Every nurse has been there before. You diligently pushed through all the red-tape also known as nursing school. You wonder if you should become a nurse. What if you’re terrible at it and you have invested years of your life to follow a dream that doesn’t turn out to be a dream at all. Instead, it may be your worst nightmare.
Well, there are a few ways to make that decision a little easier on yourself.
I would advise anyone contemplating entering the nursing profession to have some career testing and counseling. The tests are meant to match you with interests and skills for the career you’re most suited for, and the results may surprise you.
If you haven’t yet read the article “Eight Traits of a Great Nurse” then take a look at the traits and see if you can relate to any of them. You don’t need to identify with all of them, but possessing at least three of the traits listed would be a good start on your journey to a successful career as a nurse.
There is an abundance of specialties in nursing to choose from and the wonderful this about nursing is that you can switch specialties when you are facing burnout or just don’t care for the specialty you are working in. www.lvnsalary.org lists dozens of nursing specialties to browse through.
If you know any friends who are nurses ask them to break down “A Day in the Life of a Nurse” for you. Of course, no day is the same, but you will get a feel for the reality of working as a nurse if you get the facts from friends and family that you trust.
Above everything, don’t choose nursing for the money alone. Nursing salaries in the United States are pretty high compared with other countries, so it’s tempting to choose nursing because it pays well. But, I’ve seen so many nurses fail because they chose nursing for the money and not because they wanted to make a difference in patient’s lives and enjoy caring for others.
At least 1/3 of your life will be spent working unless you’re lucky enough to win the lottery or you were born with a silver spoon in your mouth. If you want to have a comfortable life you have to work. So you may as well choose a career that you’ll enjoy doing.
As they say, “if you choose a job you love, you’ll never work a day in your life.” Such a true statement.
Helping others is a privilege, not a chore. If it feels like a chore then you probably need to reconsider your career choice. Keep on reading the ifs to see what can make you a great nurse.
- If you don’t mind getting your hands dirty, and by dirty I mean feces, urine, pus, vomit, and blood.
- If you don’t mind being yelled at by everyone; doctors, other nurses, patients, and their families.
- If you don’t mind smelling some of the worst odors that come from the human body.
- If you care very little about sleep and don’t mind having your sleep interrupted by obnoxious charge nurses who want to you come into work at all hours of the night.
- If you like dealing with argumentative families, testy doctors who believe they’re God and charge nurses who think it’s their job to make your life miserable.
- If you enjoy waiting to go to the bathroom for 10-12 hours.
- If you like crash diets that don’t allow you the time to even think about eating, let alone actually sitting down and having the time to chew real food.
- If you enjoy being kicked, thumped, bitten, scratched, screamed and yelled at.

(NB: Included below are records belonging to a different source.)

(** X18: in a state whose pool holds increasing ids below the counter, when
    every draw is in [[0, 1)], a job that arrives on a whole-number day is
    never expired by that day's round: each arrival is either selected or
    left in the pool. *)
Theorem simulateDay_arrivals_not_expired (today : Z) N strategy incomingCount st :
  pool_ok st ->
  (forall k, (0 <= rnd k)%Q /\ (rnd k < 1)%Q) ->
  recognised strategy ->
  exists r st',
    simulateDay (inject_Z today) N strategy incomingCount st = (Return r, st') /\
    Forall (fun j => (j ∉ expired (result r)) /\
                     (j ∈ selected (result r) \/ j ∈ remaining (result r)))
      (incoming r).
Proof.
  intros Hok Hrnd Hrec. rewrite simulateDay_eq.
  set (st1 := mkState (jobPool st) (jobIdCounter st) (_computeHistory st) (S (drawn st))).
  set (count := Z.max 1 (incomingCount + Math_floor (rnd (drawn st) * 4) - 1)).
  destruct (generateRandomJobs_arrivals count today 7 20 st1 Hrnd ltac:(lia) ltac:(lia))
    as (created & st2 & E2 & _ & Hp & _ & _ & _ & _ & Hall).
  rewrite E2.
  assert (NoDup (map Job.id (jobPool st2))) as Hnd.
  { apply generateRandomJobs_evolves in E2 as [_ Hok2].
    apply StronglySorted_lt_NoDup, Hok2. by apply pool_ok_drawn. }
  destruct (runScheduler_recognised (inject_Z today) N strategy (_computeHistory st2) st2 Hrec)
    as (sorted & n & Hsorted & E). cbn zeta in E. rewrite E.
  eexists _, _. split; [done|]. cbn [result incoming expired selected remaining].
  apply Forall_forall. intros j Hj.
  rewrite Forall_forall in Hall. destruct (Hall j Hj) as (_ & [Hdl _] & _).
  assert (is_live (inject_Z today) j = true) as Hlive.
  { apply Qle_bool_iff. by rewrite <- Zle_Qle. }
  assert (j ∈ List.filter (is_live (inject_Z today)) (jobPool st2)) as Hin.
  { apply list_elem_of_In, List.filter_In. split; [|done].
    apply list_elem_of_In. rewrite Hp. apply elem_of_app. by right. }
  split.
  - intros Hex. apply list_elem_of_In, List.filter_In in Hex as [_ Hex].
    rewrite is_live_not_expired, Hex in Hlive. done.
  - rewrite (without_ids_take _ sorted (Z.to_nat (Z.max 0 N))
               (NoDup_ids_live (inject_Z today) _ Hnd) Hsorted).
    unfold selectJobs. rewrite <- Hsorted in Hin.
    rewrite <- (take_drop (Z.to_nat (Z.max 0 N)) sorted) in Hin.
    by apply elem_of_app in Hin.
Qed.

- If you don’t know the meaning of the work free time, and you like that.
- If you love paperwork, slow computers that eat up half of your day and asking the same stupid medical questions and entering the answers into the same slow computer every single day.
- If you enjoy dealing with life and death situations each day.
- If the concept of going to work in your pajamas intrigues you.
- If you truly want to help people get better and it thrills you to think about the possibility of being a part of one of the best careers in the world.
Regardless of all the negative things that nurses deal with on a day-to-day basis, a great nurse loves every minute of it. They love making a difference in someone’s life. Because being a nurse is not a job, it’s who you are. If that interests you, then YOU MAY MAKE A GREAT NURSE!